How to complete this task
Every line below between the line holding "newlines, one more" and the line holding "(** ** The three scenarios *)", inclusive, should be repeated exactly, and all other lines omitted.

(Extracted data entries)
BEGIN

Lemma silver_run_fails_without_landing_table_witness :
  plain_landing_table five_column_store
  /\ ((exists e, snd (silver_run (H := numeral_casts) (letters := ascii_case)
                        five_column_store) = inl e) <->
      bronze_table five_column_store = None
      \/ exists t, bronze_table five_column_store = Some t /\ unbound (columns t) <> [])
  /\ (bronze_table five_column_store = None ->
      snd (silver_run (H := numeral_casts) (letters := ascii_case) five_column_store)
      = inl CatalogException)
  /\ (forall t, bronze_table five_column_store = Some t -> unbound (columns t) <> [] ->
        snd (silver_run (H := numeral_casts) (letters := ascii_case) five_column_store)
        = inl BinderException)
  /\ (forall e, snd (silver_run (H := numeral_casts) (letters := ascii_case)
                       five_column_store) = inl e ->
        silver_table (fst (silver_run (H := numeral_casts) (letters := ascii_case)
                             five_column_store)) = None).
Proof.
  split; [exact five_column_store_is_plain|].
  apply (silver_run_fails_without_landing_table (H := numeral_casts)
           (letters := ascii_case) five_column_store).
  exact five_column_store_is_plain.
Defined.

(** The landing table with five of the columns: the query cannot be bound,
    the run raises, and the clean table of the run before is gone.  The
    binder reads a column under another case of its letters. *)
Example silver_run_raises_on_a_missing_column :
  silver_table flats_store <> None
  /\ COUNT_star (unbound (header five_column_file)) = 43
  /\ snd (silver_run (H := numeral_casts) (letters := ascii_case) five_column_store)
     = inl BinderException
  /\ silver_table (fst (silver_run (H := numeral_casts) (letters := ascii_case)
                          five_column_store))
     = None
  /\ bound_column ["lmk_key"; "Property_Type"] "PROPERTY_TYPE" = Some "Property_Type".
Proof. vm_compute. repeat split; discriminate. Qed.
Lemma resolve_days_saturated fb e plan days sd st :
  (∀ d, d ∈ days → is_Some (plan !! d)) →
  (∀ d, d ∈ sd ↔ already_scheduled st e d = true) →
  (MAX_DAYS_PER_WEEK ≤ days_worked st e ∨
   ∀ d shifts, plan !! d = Some shifts → shifts ≠ [] →
     already_scheduled st e d = true) →
  resolve_days fb e plan days sd st = st.
Proof.
  intros Hdays Hsd Hsat. induction days as [|day rest IH]; [done|].
  assert (resolve_days fb e plan rest sd st = st) as Hrest
    by (apply IH; intros d Hd; apply Hdays; by right).
  cbn [resolve_days]. case_bool_decide as Hcap; [done|].
  case_bool_decide as Hday; [done|].
  destruct Hsat as [?|Hall]; [lia|].
  destruct (Hdays day) as [shifts Hplan]; [left|]. rewrite Hplan.
  change (default fb (Some shifts)) with shifts.
  destruct shifts as [|shift others]; [done|].
  destruct Hday. apply Hsd. by apply (Hall day (shift :: others)).
Qed.

Lemma resolve_employees_saturated fb iter emps st :
  set_order iter →
  Forall (λ e, is_Some (preferences st !! e)) emps →
  (∀ e, e ∈ emps → saturated st e) →
  resolve_employees fb iter emps st = Ok st.
Proof.
  intros Hiter. induction emps as [|e rest IH]; intros Hreg Hsat; [done|].
  apply Forall_cons in Hreg as [[plan Hplan] Hreg].
  cbn [resolve_employees]. unfold resolve_employee, get_plan. rewrite Hplan.
  cbn [mbind result_bind]. rewrite resolve_days_saturated.
  - apply IH; [done|]. intros e' He'. apply Hsat. by right.
  - intros d Hd. apply (set_order_elem_of iter) in Hd; [|done].
    apply elem_of_difference in Hd as [Hd _]. by apply elem_of_dom.
  - apply scheduled_days_of_spec.
  - apply (Hsat e); [left|done].
Qed.

Lemma resolve_employees_Ok_registered fb iter emps st st' :
  resolve_employees fb iter emps st = Ok st' →
  Forall (λ e, is_Some (preferences st !! e)) emps.
Proof.
  revert st. induction emps as [|e rest IH]; intros st;
    [intros _; apply Forall_nil_2|].
  cbn [resolve_employees]. intros (st1 & H1 & H2)%bind_Ok.
  pose proof (resolve_employee_placements _ _ _ _ _ H1) as P1.
  apply Forall_cons. split.
  - unfold resolve_employee in H1.
    apply bind_Ok in H1 as (plan & Hplan%get_plan_Ok & _). eauto.
  - rewrite <- (placements_preferences _ _ P1). by apply (IH st1).
Qed.

Lemma assign_shifts_registered iter st st' :
  assign_shifts iter st = Ok st' → registered st'.
Proof.
  unfold assign_shifts, first_pass, _resolve_conflicts.
  intros (s1 & H1 & H3)%bind_Ok.
  pose proof (resolve_employees_placements _ _ _ _ _ H3) as P3.
  unfold registered.
  rewrite (placements_employees _ _ P3), (placements_preferences _ _ P3).
  by eapply resolve_employees_Ok_registered.
Qed.
Definition strings_HasSuffix (s suffix : string) : bool :=
  (String.length suffix <=? String.length s)%nat &&
  String.eqb
    (String.substring (String.length s - String.length suffix)
       (String.length suffix) s)
    suffix.

(** [s[n:]] for [n] within the length of [s]. *)
Fixpoint string_drop (n : nat) (s : string) : string :=
  match n, s with
  | O, _ => s
  | S n, String _ rest => string_drop n rest
  | S _, EmptyString => EmptyString
  end.

(** [strings.TrimSuffix(s, suffix)]. *)
Definition strings_TrimSuffix (s suffix : string) : string :=
  if strings_HasSuffix s suffix
  then String.substring 0 (String.length s - String.length suffix) s
  else s.

(** [strings.Split(s, "\n")]: the pieces between the newlines, one more
    than there are newlines. *)
Fixpoint strings_Split_newline (s : string) : list string :=
  match s with
  | EmptyString => [EmptyString]
  | String c rest =>
      if Ascii.eqb c "010"%char then EmptyString :: strings_Split_newline rest
      else
        match strings_Split_newline rest with
        | piece :: pieces => String c piece :: pieces
        | [] => [String c EmptyString]
        end
  end.

(** The loop of [filepath.Ext]: from the end of the path backwards, up to
    the first separator; [suffix] is the part already passed. *)
Fixpoint ext_loop (backwards : list ascii) (suffix : string) : string :=
  match backwards with
  | [] => EmptyString
  | c :: before =>
      if Ascii.eqb c "/"%char then EmptyString
      else if Ascii.eqb c "."%char then String c suffix
      else ext_loop before (String c suffix)
  end.

Definition filepath_Ext (path : string) : string :=
  ext_loop (rev (list_ascii_of_string path)) EmptyString.
(** ** The three scenarios *)

(** For Cotton at brightness 200 the verdict returned is not the bare text
    "Recyclable & Sustainable", and for Wool at brightness 130 the carbon
    impact returned is not the binary64 number nearest to 123.2. *)
Lemma scenario_counterexample :
  (np_mean (one_row [xc8]) = 200%float /\
   exists v,
     ai_cloth_analysis (world_with (one_row [xc8])) "Cotton" "garment.png" =
       Ok (80%float, "Excellent", 120%float, v) /\
     v <> "Recyclable & Sustainable") /\
  (np_mean (one_row [x82]) = 130%float /\
   exists ci,
     ai_cloth_analysis (world_with (one_row [x82])) "Wool" "garment.png" =
       Ok (56%float, "Good", ci, "⚠️ Partially Recyclable") /\
     ci <> 123.2%float).
Proof.
  split; (split; [reflexivity|]).
  - exists "✅ Recyclable & Sustainable". split; [reflexivity|discriminate].
  - exists 123.20000000000002%float. split; [reflexivity|].
    intros E. apply (f_equal Prim2SF) in E. vm_compute in E. discriminate E.
Qed.

(** C4 (amended): Cotton at brightness 200 gives factor 1.0, Excellent, 80,
    120 and the verdict string with its glyph; Polyester at 100 gives Worn,
    15, 67.5 and Not Recommended; Wool at 130 gives Good, 56, the binary64
    product 123.20000000000002 and Partially Recyclable.  At two decimals
    these numbers print as 80.00, 120.00, 15.00, 67.50, 56.00 and 123.20. *)
Theorem scenarios (w : world) (path : string) (px : raster) :
  open_L w path = Some px ->
  (np_mean px = 200%float ->
     analyze_image w path = Ok (1.0%float, "Excellent") /\
     ai_cloth_analysis w "Cotton" path =
       Ok (80%float, "Excellent", 120%float, "✅ Recyclable & Sustainable")) /\
  (np_mean px = 100%float ->
     analyze_image w path = Ok (0.6%float, "Worn") /\
     ai_cloth_analysis w "Polyester" path =
       Ok (15%float, "Worn", 67.5%float, "❌ Not Recommended")) /\
  (np_mean px = 130%float ->
     analyze_image w path = Ok (0.8%float, "Good") /\
     ai_cloth_analysis w "Wool" path =
       Ok (56%float, "Good", 123.20000000000002%float,
           "⚠️ Partially Recyclable")) /\
  map format_2f [80; 120; 15; 67.5; 56; 123.20000000000002]%float =
    ["80.00"; "120.00"; "15.00"; "67.50"; "56.00"; "123.20"].
Proof.
  intros Ho.
  split; [|split; [|split]]; [intros E; split ..|reflexivity];
    unfold ai_cloth_analysis, analyze_image; rewrite Ho, E; reflexivity.
Qed.

Lemma scenarios_witness :
  ai_cloth_analysis (world_with (one_row [xbe; xd2])) "Cotton" "garment.png" =
    Ok (80%float, "Excellent", 120%float, "✅ Recyclable & Sustainable") /\
  ai_cloth_analysis (world_with (one_row [x64])) "Polyester" "garment.png" =
    Ok (15%float, "Worn", 67.5%float, "❌ Not Recommended") /\
  ai_cloth_analysis (world_with [[x80; x84]; [x82; x82]]) "Wool" "garment.png" =
    Ok (56%float, "Good", 123.20000000000002%float, "⚠️ Partially Recyclable").
Proof.
  split; [|split].
  - apply (scenarios (world_with (one_row [xbe; xd2])) "garment.png"
             (one_row [xbe; xd2]) eq_refl); reflexivity.
  - apply (scenarios (world_with (one_row [x64])) "garment.png"
             (one_row [x64]) eq_refl); reflexivity.
  - apply (scenarios (world_with [[x80; x84]; [x82; x82]]) "garment.png"
             [[x80; x84]; [x82; x82]] eq_refl); reflexivity.
Defined.

(** ** Bounds and monotonicity of the percentage *)

Ltac split_in :=
  repeat match goal with
         | H : _ \/ _ |- _ => destruct H as [H|H]
         | H : False |- _ => destruct H
         | H : (_, _) = (_, _) |- _ => injection H as <- <-
         end.

Lemma textile_profiles (tx : string) (p : profile) :
  dict_get TEXTILE_DATA tx = Ok p ->
  In (base p) [80; 75; 65; 70; 25; 20; 15; 10].
Proof.
  intros H. apply dict_get_textile in H. simpl in H. split_in; simpl; tauto.
Qed.

(** Scaling by a baseline keeps the order of two factors. *)
Lemma scale_monotone (b : Z) (f1 f2 : float) :
  In b [80; 75; 65; 70; 25; 20; 15; 10] ->
  In (f1, f2)
     [ (1.0, 1.0); (0.8, 1.0); (0.8, 0.8); (0.6, 1.0); (0.6, 0.8); (0.6, 0.6);
       (0.4, 1.0); (0.4, 0.8); (0.4, 0.6); (0.4, 0.4) ]%float ->
  (int_to_float b * f1 <=? int_to_float b * f2)%float = true.
Proof.
  intros Hb Hf. simpl in Hb, Hf. split_in; subst; reflexivity.
Qed.

(** C6: for a fixed textile, the brighter of two images never gets the
    smaller percentage. *)
Theorem recycle_percent_monotone (w1 w2 : world) (tx path1 path2 : string)
    (p : profile) (px1 px2 : raster) :
  dict_get TEXTILE_DATA tx = Ok p ->
  open_L w1 path1 = Some px1 -> open_L w2 path2 = Some px2 ->
  (np_mean px1 <=? np_mean px2)%float = true ->
  exists rp1 c1 ci1 v1 rp2 c2 ci2 v2,
    ai_cloth_analysis w1 tx path1 = Ok (rp1, c1, ci1, v1) /\
    ai_cloth_analysis w2 tx path2 = Ok (rp2, c2, ci2, v2) /\
    (rp1 <=? rp2)%float = true.
Proof.
  intros Hd H1 H2 Hle.
  rewrite (ai_cloth_analysis_ok _ _ _ _ _ Hd H1),
    (ai_cloth_analysis_ok _ _ _ _ _ Hd H2).
  do 8 eexists. split; [reflexivity|]. split; [reflexivity|].
  apply scale_monotone.
  - exact (textile_profiles _ _ Hd).
  - exact (classify_monotone _ _ Hle).
Qed.

(** Silk, a dark image (brightness 60) against a bright one (brightness 200). *)
Lemma recycle_percent_monotone_witness :
  exists rp1 c1 ci1 v1 rp2 c2 ci2 v2,
    ai_cloth_analysis (world_with (one_row [x3c])) "Silk" "garment.png" =
      Ok (rp1, c1, ci1, v1) /\
    ai_cloth_analysis (world_with (one_row [xc8])) "Silk" "garment.png" =
      Ok (rp2, c2, ci2, v2) /\
    (rp1 <=? rp2)%float = true.
Proof.
  apply (recycle_percent_monotone (world_with (one_row [x3c]))
           (world_with (one_row [xc8])) "Silk" "garment.png" "garment.png"
           {| base := 65; carbon := 2.0 |} (one_row [x3c]) (one_row [xc8]));
    reflexivity.
Defined.

(** For a known textile and a readable image the analysis returns, with one of
    the four factor and condition pairs. *)
Lemma ai_cloth_analysis_total (w : world) (tx path : string) (p : profile)
    (px : raster) :
  dict_get TEXTILE_DATA tx = Ok p -> open_L w path = Some px ->
  exists f c,
    In (f, c) [ (1.0, "Excellent"); (0.8, "Good"); (0.6, "Worn");
                (0.4, "Poor") ]%float /\
    ai_cloth_analysis w tx path =
      Ok ((int_to_float (base p) * f)%float, c,
          (int_to_float (base p) * f * carbon p)%float,
          verdict_of (int_to_float (base p) * f)%float).
Proof.
  intros Hd Ho. rewrite (ai_cloth_analysis_ok _ _ _ _ _ Hd Ho).
  destruct (classify (np_mean px)) as [f c] eqn:E. exists f, c.
  split; [|reflexivity].
  destruct (classify_cases (np_mean px)) as [E'|[E'|[E'|E']]];
    rewrite E' in E; injection E as <- <-; simpl; tauto.
Qed.

(** C9: for Polyester, Nylon, Acrylic and Elastane, whatever the image, the
    percentage is at most 25 and the verdict is Not Recommended. *)
Theorem synthetic_not_recommended (w : world) (tx path : string) (px : raster) :
  In tx ["Polyester"; "Nylon"; "Acrylic"; "Elastane"] ->
  open_L w path = Some px ->
  exists rp c ci,
    ai_cloth_analysis w tx path = Ok (rp, c, ci, "❌ Not Recommended") /\
    (rp <=? 25)%float = true /\
    (rp <? 35)%float = true.
Proof.
  intros Hin Ho.
  assert (exists p, dict_get TEXTILE_DATA tx = Ok p /\ In (base p) [25; 20; 15; 10])
    as (p & Hd & Hb).
  { simpl in Hin. split_in; subst; eexists; (split; [reflexivity|]);
      simpl; tauto. }
  destruct (ai_cloth_analysis_total _ _ _ _ _ Hd Ho) as (f & c & Hf & ->).
  simpl in Hb, Hf.
  split_in; rewrite <- Hb; do 3 eexists; (split; [|split]); reflexivity.
Qed.

(** Polyester under the brightest possible image. *)
Lemma synthetic_not_recommended_witness :
  exists rp c ci,
    ai_cloth_analysis (world_with (one_row [xff])) "Polyester" "garment.png" =
      Ok (rp, c, ci, "❌ Not Recommended") /\
    (rp <=? 25)%float = true /\
    (rp <? 35)%float = true.
Proof.
  apply (synthetic_not_recommended (world_with (one_row [xff])) "Polyester"
           "garment.png" (one_row [xff])).
  - simpl. tauto.
  - reflexivity.
Defined.

(** C10: for every known textile and every image, the percentage lies between
    4 and 80, both included. *)
Theorem recycle_percent_range (w : world) (tx path : string) (p : profile)
    (px : raster) :
  dict_get TEXTILE_DATA tx = Ok p -> open_L w path = Some px ->
  exists rp c ci v,
    ai_cloth_analysis w tx path = Ok (rp, c, ci, v) /\
    (4 <=? rp)%float = true /\ (rp <=? 80)%float = true.
Proof.
  intros Hd Ho.
  destruct (ai_cloth_analysis_total _ _ _ _ _ Hd Ho) as (f & c & Hf & ->).
  pose proof (textile_profiles _ _ Hd) as Hb.
  simpl in Hb, Hf.
  split_in; rewrite <- Hb; do 4 eexists; (split; [|split]); reflexivity.
Qed.

(** Elastane under a black image reaches 4; Cotton under a white one, 80. *)
Lemma recycle_percent_range_witness :
  (exists rp c ci v,
     ai_cloth_analysis (world_with (one_row [x00])) "Elastane" "garment.png" =
       Ok (rp, c, ci, v) /\
     (4 <=? rp)%float = true /\ (rp <=? 80)%float = true) /\
  ai_cloth_analysis (world_with (one_row [x00])) "Elastane" "garment.png" =
    Ok (4%float, "Poor", 20%float, "❌ Not Recommended") /\
  ai_cloth_analysis (world_with (one_row [xff])) "Cotton" "garment.png" =
    Ok (80%float, "Excellent", 120%float, "✅ Recyclable & Sustainable").
Proof.
  split; [|split; reflexivity].
  apply (recycle_percent_range (world_with (one_row [x00])) "Elastane"
           "garment.png" {| base := 10; carbon := 5.0 |} (one_row [x00]));
    reflexivity.
Defined.

(** ** The history log *)

(** The [try] block touches neither the selection, nor the global path, nor
    the list of dialogs. *)
Lemma run_analysis_try_frame (w : world) (s s' : gui) (r : result unit) :
  run_analysis_try w s = (r, s') ->
  textile_combo s' = textile_combo s /\ image_path s' = image_path s /\
  errors_shown s' = errors_shown s.
Proof.
  unfold run_analysis_try.
  destruct (String.eqb (textile_combo s) ""); [now intros [= <- <-]|].
  destruct (image_path s) as [path|] eqn:Hp; [|now intros [= <- <-]].
  destruct (String.eqb path ""); [now intros [= <- <-]|].
  destruct (ai_cloth_analysis w (textile_combo s) path)
    as [[[[rp c] ci] v]|e]; [|now intros [= <- <-]].
  destruct (execute_insert _ _ _ _ _ _ _ _); [|now intros [= <- <-]].
  unfold conn_commit. destruct (storage w); intros [= <- <-]; simpl; auto.
Qed.

(** A run that got to the commit: either the database took the write and
    nothing was raised, or the commit raised. *)
Lemma commit_outcome (w : world) (s s2 : gui) :
  storage w <> ExecuteRaises ->
  run_analysis_try w s = conn_commit w s2 ->
  (storage_ok w = true /\ run_analysis_try w s = (Ok tt, set_stored s2) /\
   run_analysis w s = set_stored s2) \/
  (storage w = CommitRaises /\
   run_analysis_try w s = (Raise Sqlite3Error, s2) /\
   run_analysis w s = showerror (fst input_error) (snd input_error) s2).
Proof.
  intros Hne Htry. unfold run_analysis, storage_ok. rewrite Htry.
  unfold conn_commit. destruct (storage w); [left|contradiction|right]; auto.
Qed.

(** A run changes neither the selected textile nor the uploaded path. *)
Lemma run_analysis_keeps_inputs (w : world) (s : gui) :
  textile_combo (run_analysis w s) = textile_combo s /\
  image_path (run_analysis w s) = image_path s.
Proof.
  unfold run_analysis. destruct (run_analysis_try w s) as [r s1] eqn:Htry.
  destruct (run_analysis_try_frame _ _ _ _ Htry) as (H1 & H2 & _).
  destruct r; simpl; auto.
Qed.

(** One run leaves the table as it was or adds one row at its end. *)
Lemma run_analysis_history (w : world) (s : gui) (t : table) :
  history s = Some t ->
  history (run_analysis w s) = Some t \/
  exists path rp ci c v,
    textile_combo s <> "" /\ image_path s = Some path /\ path <> "" /\
    storage w <> ExecuteRaises /\
    ai_cloth_analysis w (textile_combo s) path = Ok (rp, c, ci, v) /\
    history (run_analysis w s) =
      Some (insert_row t (textile_combo s) rp c ci v (strftime (now w))).
Proof.
  intros Hh.
  destruct (run_analysis_cases w s)
    as [(e & s' & _ & Hs' & _ & ->)
       |(t' & path & rp & ci & c & v & Ht & Hp & Hne & Ha & Hh' & Hs & Htry)].
  - left. simpl. congruence.
  - right. exists path, rp, ci, c, v. rewrite Hh in Hh'. injection Hh' as <-.
    repeat split; auto.
    destruct (commit_outcome w s _ Hs Htry) as [(_ & _ & ->)|(_ & _ & ->)];
      reflexivity.
Qed.

Lemma max_rowid_ge (rs : list row) (r : row) :
  In r rs -> id r <= max_rowid rs.
Proof.
  induction rs as [|r0 rs IH]; simpl; [tauto|].
  intros [<-|H]; [|specialize (IH H)]; lia.
Qed.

END

Result of this exercise
(** [strings.Split(s, "\n")]: the pieces between the newlines, one more
    than there are newlines. *)
Fixpoint strings_Split_newline (s : string) : list string :=
  match s with
  | EmptyString => [EmptyString]
  | String c rest =>
      if Ascii.eqb c "010"%char then EmptyString :: strings_Split_newline rest
      else
        match strings_Split_newline rest with
        | piece :: pieces => String c piece :: pieces
        | [] => [String c EmptyString]
        end
  end.

(** The loop of [filepath.Ext]: from the end of the path backwards, up to
    the first separator; [suffix] is the part already passed. *)
Fixpoint ext_loop (backwards : list ascii) (suffix : string) : string :=
  match backwards with
  | [] => EmptyString
  | c :: before =>
      if Ascii.eqb c "/"%char then EmptyString
      else if Ascii.eqb c "."%char then String c suffix
      else ext_loop before (String c suffix)
  end.

Definition filepath_Ext (path : string) : string :=
  ext_loop (rev (list_ascii_of_string path)) EmptyString.
(** ** The three scenarios *)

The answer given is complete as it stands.